Sandee memalingkan wajahnya lagi, membantah Zerowolf, “Sudah kubilang jangan ikut campur!”


“Kamu tidak pernah bilang sama sekali.” Zerowolf kembali melongo, mempertahankan wajah tidak bersalahnya.


“Kamu itu sering sekali menganggu kami! Bahkan sejak Festival Melzronta waktu itu! Waktu itu kubilang jangan ikut urusanku!”


“Hah? Festival Melzronta? Memangnya aku ingat kamu berkata seperti itu.”


Sandee kembali berapi-api. “Iya! Iya! Aku mengatakannya! Kamu pasti tidak mendengarnya!" Ia memasang wajah angkuh, membuang muka dari hadapan Zerowolf. “Ayo, Lana, kita kembali ke kastel daripada harus menghadapi si archer bodoh dan menyebalkan ini!”


“E-eh? Sekarang? Ta-tapi aku belum selesai menguji skill—”


“Pokoknya sekarang juga!” Sandee mengegaskan.


“I-iya.” Lana pamit mengayunkan tangan kanannya. “Dah, Zerowolf.”


Zerowolf menoleh ke belakangnya, dilihatnya Sandee dan Lana meninggalkannya begitu saja. Masih saja Sandee mengomel tentang dirinya, bukan hanya terdengar lancang di telinganya, tetapi seisi hutan juga dapat mendengarnya.


“Kamu lihat saja nanti, Sandee.” Zerowolf kembali menyeringai.


***


Sans meratapi beberapa bangkai monster dan hewan di hadapannya, terutama slime ungu.
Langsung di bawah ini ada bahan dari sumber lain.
(* ===== verification/Workloads.v ===== *)
(** The trusted corpus (src/challengeforge/execution/workloads.py): what each
    synthetic workload writes and returns, on every branch.

    The program runs in the child process.  What the operating system answers to
    it is the record [Host]; its state is the two streams it writes and the bytes
    it leaves in the workspace.  An uncaught exception is raised with its traceback
    as text.  Sleeping, and the contents of buffers that are never read, leave no
    trace. *)
From Stdlib Require Import ZArith NArith Lia String.
From stdpp Require Import prelude strings gmap.
From S2P Require Import Prelude PyFloat PyStr Domain Json ExecutionContract.

(** * The host of a workload *)

(** What reading the forbidden file gives: the characters read, an [OSError] by its
    name and number, or any other exception, which is not caught. *)
Inductive ReadAnswer :=
| Read (n : Z)
| ReadOSError (name : pystr) (errno : option Z)
| ReadCrash (traceback : list Z).

(** What the connection to a closed local port gives. *)
Inductive ConnectAnswer := Connected | Refused | ConnectOSError (name : pystr).

Record Host := mkHost {
  h_windows : bool;
  h_environ : environ;
  h_pid : Z;
  h_big_buffer : option (list Z);
  h_grow : nat -> bool;
  h_child : option (list Z);
  h_spawn : nat -> Z + option Z * list Z;
  h_path : pystr -> string -> list Z;
  h_mkdir : string -> option (list Z);
  h_write : nat -> option (list Z);
  h_cwd : pystr;
  h_forbidden : pystr -> ReadAnswer;
  h_parent : pystr -> pystr + Z;
  h_connect : ConnectAnswer;
  h_resolve : option pystr;
  h_import : option pystr;
}.

(** The streams, latest write first, and the bytes left in the workspace. *)
Record Streams := mkStreams {
  st_out : list (list Z);
  st_err : list (list Z);
  st_disk : Z;
}.
#[export] Instance Streams_eta : Eta Streams := fun s =>
  mkStreams (st_out s) (st_err s) (st_disk s).

Definition no_streams : Streams := mkStreams [] [] 0.

(** A workload in progress; what it raises is a traceback. *)
Definition W : Type -> Type := M (list Z) Streams.

Definition write_out (b : list Z) : W unit := modify_st (fun s => s <| st_out := b :: st_out s |>).
Definition write_err (b : list Z) : W unit := modify_st (fun s => s <| st_err := b :: st_err s |>).
Definition store (n : Z) : W unit := modify_st (fun s => s <| st_disk := st_disk s + n |>).

(** A call that fails with the given traceback. *)
Definition may_fail (fault : option (list Z)) : W unit :=
  match fault with Some traceback => raise traceback | None => mret tt end.

(** [for i in range(n)], on one variable. *)
Definition for_range {A} (n : N) (body : Z -> A -> A) (a : A) : A :=
  snd (N.iter n (fun p => (p.1 + 1, body p.1 p.2)) (0, a)).

(** * Numbers from the environment *)

(** The value of a decimal digit. *)
Definition digit_value (c : Z) : option Z :=
  (fun z => c - z) <$> List.find (fun z => (z <=? c) && (c <=? z + 9)) digit_zeros.

(** The digits of [int(text)], single underscores between them; [need] says that
    a digit must come next. *)
Fixpoint decimal (need : bool) (acc : Z) (s : pystr) : option Z :=
  match s with
  | [] => if need then None else Some acc
  | c :: s' =>
      if c =? 95 then (if need then None else decimal true acc s')
      else match digit_value c with
           | Some d => decimal false (10 * acc + d) s'
           | None => None
           end
  end.

(** [int(text)]; [None] is [ValueError], more than 4300 digits included. *)
Definition int_of_text (s : pystr) : option Z :=
  let s := strip s in
  let negative := startswith s (py "-") in
  let s := if negative || startswith s (py "+") then drop 1 s else s in
  if 4300 <? zlen (List.filter is_digit s) then None
  else (fun z => if negative then - z else z) <$> decimal true 0 s.

Example int_of_text_ex :
  int_of_text <$> [py " 20 "; py "-1_0"; py "+7"; py "_1"; py "1__0"; py ""; [1633; 50]]
  = [Some 20; Some (-10); Some 7; None; None; None; Some 12].
Proof. vm_compute. reflexivity. Qed.

Section Workloads.
Context `{FloatRepr}.
(** The traceback of a number that does not parse. *)
Variable value_error : pystr -> list Z.
Variable h : Host.

Definition linesep : list Z := if h_windows h then [13; 10] else [10].

(** [print(text, flush=True)] of text in ASCII. *)
Definition print_line (t : list Z) : W unit := write_out (t ++ linesep).
Definition print_err (t : list Z) : W unit := write_err (t ++ linesep).

(** [int(os.environ.get(key, default))] *)
Definition int_env (key : string) (d : Z) : W Z :=
  match h_environ h !! py key with
  | None => mret d
  | Some t => match int_of_text t with Some z => mret z | None => raise (value_error t) end
  end.

(** * The workloads

    Each returns its exit status, [None] when it never returns. *)

(** [execution/workloads.py:34-36 _light] *)
Definition light_checksum : Z := for_range 50000 (fun i x => Z.lxor x (i * i)) 0.

(** [execution/workloads.py:33-38 _light] *)
Definition light : W (option Z) :=
  print_line (py "light_ok checksum=" ++ int_str light_checksum) ;; mret (Some 0).

(** [execution/workloads.py:42-44 _cpu_heavy], after [n] turns. *)
Definition cpu_checksum (n : N) : Z :=
  for_range n (fun i x => Z.land (x + i * i) 0xFFFFFFFF) 0.

(** [execution/workloads.py:41-46 _cpu_heavy] *)
Definition cpu_heavy : W (option Z) :=
  print_line (py "cpu_heavy_ok checksum=" ++ int_str (cpu_checksum 3000000)) ;; mret (Some 0).

(** [execution/workloads.py:49-56 _memory_heavy] *)
Definition memory_heavy : W (option Z) :=
  let size := 32 * 1024 * 1024 in
  may_fail (h_big_buffer h) ;;
  print_line (py "memory_heavy_ok bytes=" ++ int_str size) ;;
  mret (Some 0).

(** [execution/workloads.py:63-75 _memory_grow], the steps left; [n] chunks are held. *)
Fixpoint grow_steps (todo n : nat) : W (option Z) :=
  match todo with
  | O => print_line (py "memory_grow_done chunks=" ++ int_str (Z.of_nat n)) ;; mret (Some 0)
  | S todo =>
      if h_grow h n then
        print_line (py "memory_grow step=" ++ int_str (Z.of_nat n) ++ py " total_mb="
                    ++ int_str ((Z.of_nat n + 1) * 4)) ;;
        grow_steps todo (S n)
      else print_line (py "cf_memory_limit") ;; mret (Some 76)
  end.

(** [execution/workloads.py:59-75 _memory_grow] *)
Definition memory_grow : W (option Z) := grow_steps 64 0.

(** [execution/workloads.py:78-81 _sleep] *)
Definition sleep : W (option Z) := print_line (py "sleep_ok") ;; mret (Some 0).

(** [execution/workloads.py:84-89 _large_output] *)
Definition large_output : W (option Z) :=
  let chunk := replicate 1024 120 in
  modify_st (for_range 10000 (fun _ s => s <| st_out := chunk :: st_out s |>)) ;;
  mret (Some 0).

(** [execution/workloads.py:92-115 _child_process]; [Popen] or [fork] may fail. *)
Definition child_process : W (option Z) :=
  may_fail (h_child h) ;;
  print_line (py "child_spawned parent=" ++ int_str (h_pid h)) ;;
  mret (Some 0).

(** [execution/workloads.py:125-148 _process_heavy], the children left to start. *)
Fixpoint spawn_children (todo i : nat) (spawned : Z) : W (option Z) :=
  match todo with
  | O => print_line (py "process_heavy_ok spawned=" ++ int_str spawned) ;; mret (Some 0)
  | S todo =>
      match h_spawn h i with
      | inl pid =>
          print_line (py "spawned " ++ int_str (Z.of_nat i) ++ py " pid=" ++ int_str pid) ;;
          spawn_children todo (S i) (spawned + 1)
      | inr (win, err) =>
          print_line (py "cf_process_limit spawned=" ++ int_str spawned ++ py " winerror="
                      ++ match win with Some w => int_str w | None => py "None" end
                      ++ py " err=" ++ err) ;;
          mret (Some 75)
      end
  end.

(** [execution/workloads.py:118-148 _process_heavy] *)
Definition process_heavy : W (option Z) :=
  target ← int_env "CF_PROCESS_HEAVY_N" 20;
  spawn_children (Z.to_nat target) 0 0.

(** [execution/workloads.py:151-153 _timeout] *)
Definition timeout : W (option Z) := mret None.

(** [Path(os.environ.get("CF_WORKSPACE", "."))], as text. *)
Definition workspace_env : pystr := default (py ".") (h_environ h !! py "CF_WORKSPACE").

(** [for i in range(50): (d / f"f{i}.txt").write_text("x" * 64)], the files left. *)
Fixpoint write_texts (todo i : nat) : W unit :=
  match todo with
  | O => mret tt
  | S todo => may_fail (h_write h i) ;; store 64 ;; write_texts todo (S i)
  end.

(** [execution/workloads.py:156-163 _many_files] *)
Definition many_files : W (option Z) :=
  may_fail (h_mkdir h "many") ;;
  write_texts 50 0 ;;
  print_line (py "many_files_ok n=50 dir=" ++ h_path h workspace_env "many") ;;
  mret (Some 0).

Definition mib : Z := 1024 * 1024.

(** [execution/workloads.py:175-185 _disk_heavy], the loop with fuel; [None] when the
    fuel runs out. *)
Fixpoint write_blobs (fuel : nat) (target_mb written : Z) (n : nat) : W (option Z) :=
  if written <? target_mb * mib then
    match fuel with
    | O => mret None
    | S fuel =>
        may_fail (h_write h n) ;;
        store (16 * (64 * 1024)) ;;
        let written := written + 16 * (64 * 1024) in
        print_line (py "disk_heavy written_mb=" ++ int_str (written / mib) ++ py " files="
                    ++ int_str (Z.of_nat (S n))) ;;
        write_blobs fuel target_mb written (S n)
    end
  else print_line (py "disk_heavy_ok bytes=" ++ int_str written) ;; mret (Some 0).

(** [execution/workloads.py:166-185 _disk_heavy]; a file holds one mebibyte, so the
    loop takes as many turns as the target has mebibytes. *)
Definition disk_heavy : W (option Z) :=
  may_fail (h_mkdir h "disk") ;;
  target_mb ← int_env "CF_DISK_HEAVY_MB" 8;
  write_blobs (Z.to_nat target_mb) target_mb 0 0.

(** [execution/workloads.py:188-190 _failure] *)
Definition failure : W (option Z) := print_err (py "failure_expected") ;; mret (Some 7).

(** [bool(os.environ.get(key))] *)
Definition env_truthy (key : string) : bool :=
  match h_environ h !! py key with Some v => nonempty v | None => false end.

Definition env_has (key : string) : bool := bool_decide (is_Some (h_environ h !! py key)).

(** [execution/workloads.py:198-208 _boundary_probe], what the environment shows. *)
Definition environment_report : dict :=
  [(py "cwd", JStr (h_cwd h));
   (py "pid", JInt (h_pid h));
   (py "env_key_count", JInt (Z.of_nat (size (h_environ h))));
   (py "has_database_url", JBool (env_has "DATABASE_URL"));
   (py "has_aws_secret", JBool (env_has "AWS_SECRET_ACCESS_KEY"));
   (py "has_pythonpath", JBool (env_has "PYTHONPATH"));
   (py "pythonpath_set", JBool (env_truthy "PYTHONPATH"));
   (py "workspace", json_opt JStr (h_environ h !! py "CF_WORKSPACE"));
   (py "attempt_id_set", JBool (env_truthy "CF_EXECUTION_ATTEMPT_ID"))].

(** [report[key] = value], in turn. *)
Definition dset_all (d : dict) (l : dict) : dict := foldl (fun d kv => dset d kv.1 kv.2) d l.

(** [execution/workloads.py:210-221 _boundary_probe], the forbidden file. *)
Definition probe_forbidden (report : dict) : W dict :=
  let forbidden := default [] (h_environ h !! py "CF_FORBIDDEN_PROBE") in
  let report := dset_all report
    [(py "forbidden_probe_configured", JBool (nonempty forbidden));
     (py "forbidden_readable", JBool false); (py "forbidden_error", JNull)] in
  if nonempty forbidden then
    match h_forbidden h forbidden with
    | Read n => mret (dset_all report [(py "forbidden_readable", JBool true);
                                       (py "forbidden_len", JInt n)])
    | ReadOSError name errno =>
        mret (dset report (py "forbidden_error")
                (JStr (name ++ py ":" ++ match errno with Some e => int_str e | None => py "None" end)))
    | ReadCrash traceback => raise traceback
    end
  else mret report.

(** [execution/workloads.py:223-231 _boundary_probe], the parent of the workspace. *)
Definition probe_parent (report : dict) : dict :=
  let ws := match h_environ h !! py "CF_WORKSPACE" with
            | Some w => if nonempty w then w else py "."
            | None => py "."
            end in
  let report := dset report (py "parent_listable") (JBool false) in
  match h_parent h ws with
  | inr n => dset_all report [(py "parent_listable", JBool true); (py "parent_entry_count", JInt n)]
  | inl name => dset report (py "parent_list_error") (JStr name)
  end.

(** [execution/workloads.py:233-257 _boundary_probe], the network. *)
Definition probe_network (report : dict) : dict :=
  let report := dset_all report [(py "loopback_socket_attempted", JBool true);
                                 (py "loopback_reachable_stack", JBool false)] in
  let reachable k := [(py "loopback_reachable_stack", JBool true); (py "loopback_connected", JBool k)] in
  let report := dset_all report
    match h_connect h with
    | Connected => reachable true
    | Refused => reachable false
    | ConnectOSError name => [(py "loopback_error", JStr name)]
    end in
  let report := dset_all report [(py "dns_resolve_attempted", JBool true); (py "dns_resolved", JBool false)] in
  let report := match h_resolve h with
                | None => dset report (py "dns_resolved") (JBool true)
                | Some name => dset report (py "dns_error") (JStr name)
                end in
  dset report (py "network_stack_usable")
    (JBool (truthy (dget_null report (py "loopback_reachable_stack"))
            || truthy (dget_null report (py "dns_resolved")))).

(** [execution/workloads.py:258-265 _boundary_probe], the import of the platform. *)
Definition probe_import (report : dict) : dict :=
  let report := dset report (py "can_import_challengeforge") (JBool false) in
  match h_import h with
  | None => dset report (py "can_import_challengeforge") (JBool true)
  | Some name => dset report (py "import_error") (JStr name)
  end.

(** [execution/workloads.py:193-268 _boundary_probe] *)
Definition boundary_probe : W (option Z) :=
  report ← probe_forbidden environment_report;
  let report := probe_import (probe_network (probe_parent report)) in
  print_line (py "cf_boundary_probe " ++ dumps_spaced true false (JObj report)) ;;
  mret (Some 0).

(** [execution/workloads.py:271-285 HANDLERS] *)
Definition HANDLERS : list (pystr * W (option Z)) :=
  (fun kv => (py kv.1, kv.2)) <$>
  [("LIGHT", light); ("CPU_HEAVY", cpu_heavy); ("MEMORY_HEAVY", memory_heavy);
   ("MEMORY_GROW", memory_grow); ("SLEEP", sleep); ("LARGE_OUTPUT", large_output);
   ("CHILD_PROCESS", child_process); ("PROCESS_HEAVY", process_heavy); ("TIMEOUT", timeout);
   ("MANY_FILES", many_files); ("DISK_HEAVY", disk_heavy); ("FAILURE", failure);
   ("BOUNDARY_PROBE", boundary_probe)]%string.

(** [execution/workloads.py:288-296 main], on the arguments of the command. *)
Definition main (args : list pystr) : W (option Z) :=
  let usage := print_err (py "usage: workloads NAME; known=" ++ join (py ",") WORKLOAD_NAMES) ;;
               mret (Some 2) in
  match args with
  | [] => usage
  | name :: _ => match assoc HANDLERS name with Some handler => handler | None => usage end
  end.

(** What the process shows: two streams and an exit status, or two streams and no
    end. *)
Inductive Behaviour :=
| Returns (out err : list Z) (code : Z)
| Forever (out err : list Z).

Definition bytes_of (writes : list (list Z)) : list Z := mjoin (reverse writes).

(** [execution/workloads.py:299-300 main]: [raise SystemExit(main())]; the interpreter
    writes a traceback to the error stream and exits with status one. *)
Definition behaviour (args : list pystr) : Behaviour :=
  match main args no_streams with
  | (Ok (Some code), s) => Returns (bytes_of (st_out s)) (bytes_of (st_err s)) code
  | (Ok None, s) => Forever (bytes_of (st_out s)) (bytes_of (st_err s))
  | (Raise traceback, s) => Returns (bytes_of (st_out s)) (bytes_of (st_err s) ++ traceback) 1
  end.
End Workloads.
Ia telah mengalahkan mereka seorang diri, seorang diri. Seperti murid-murid lain, ia menjadikan kumpulan monster itu sebagai mangsa dalam mempraktikkan skill originalnya sebagai tahap akhir pembuatan.


“Oke, ini skill originalku,” Sans memastikan.


Yudai yang bersandar di salah satu pohon telah menyaksikan Sans selesai menguji skill membuka mulut. Sans pun menoleh dan menghampirinya.


“Sans? Kamu yakin itu skill originalmu? Kamu ingin menunjukkannya saat ujian akhir semester ini?”


Sans merespon, “Ya. Hanya tinggal satu langkah lagi untuk tetap bertahan di akademi ini. Satu langkah lagi. Satu langkah lebih dekat untuk mencapai tujuan. Aku takkan ragu lagi kali ini.”


Sans menatap langit sudah berwarna jingga, pertanda sore telah tiba. Tak hanya itu, menatap langit juga dapat membayangkan dirinya pada masa depan, mampu menjadi murid dan menyelesaikan tujuannya.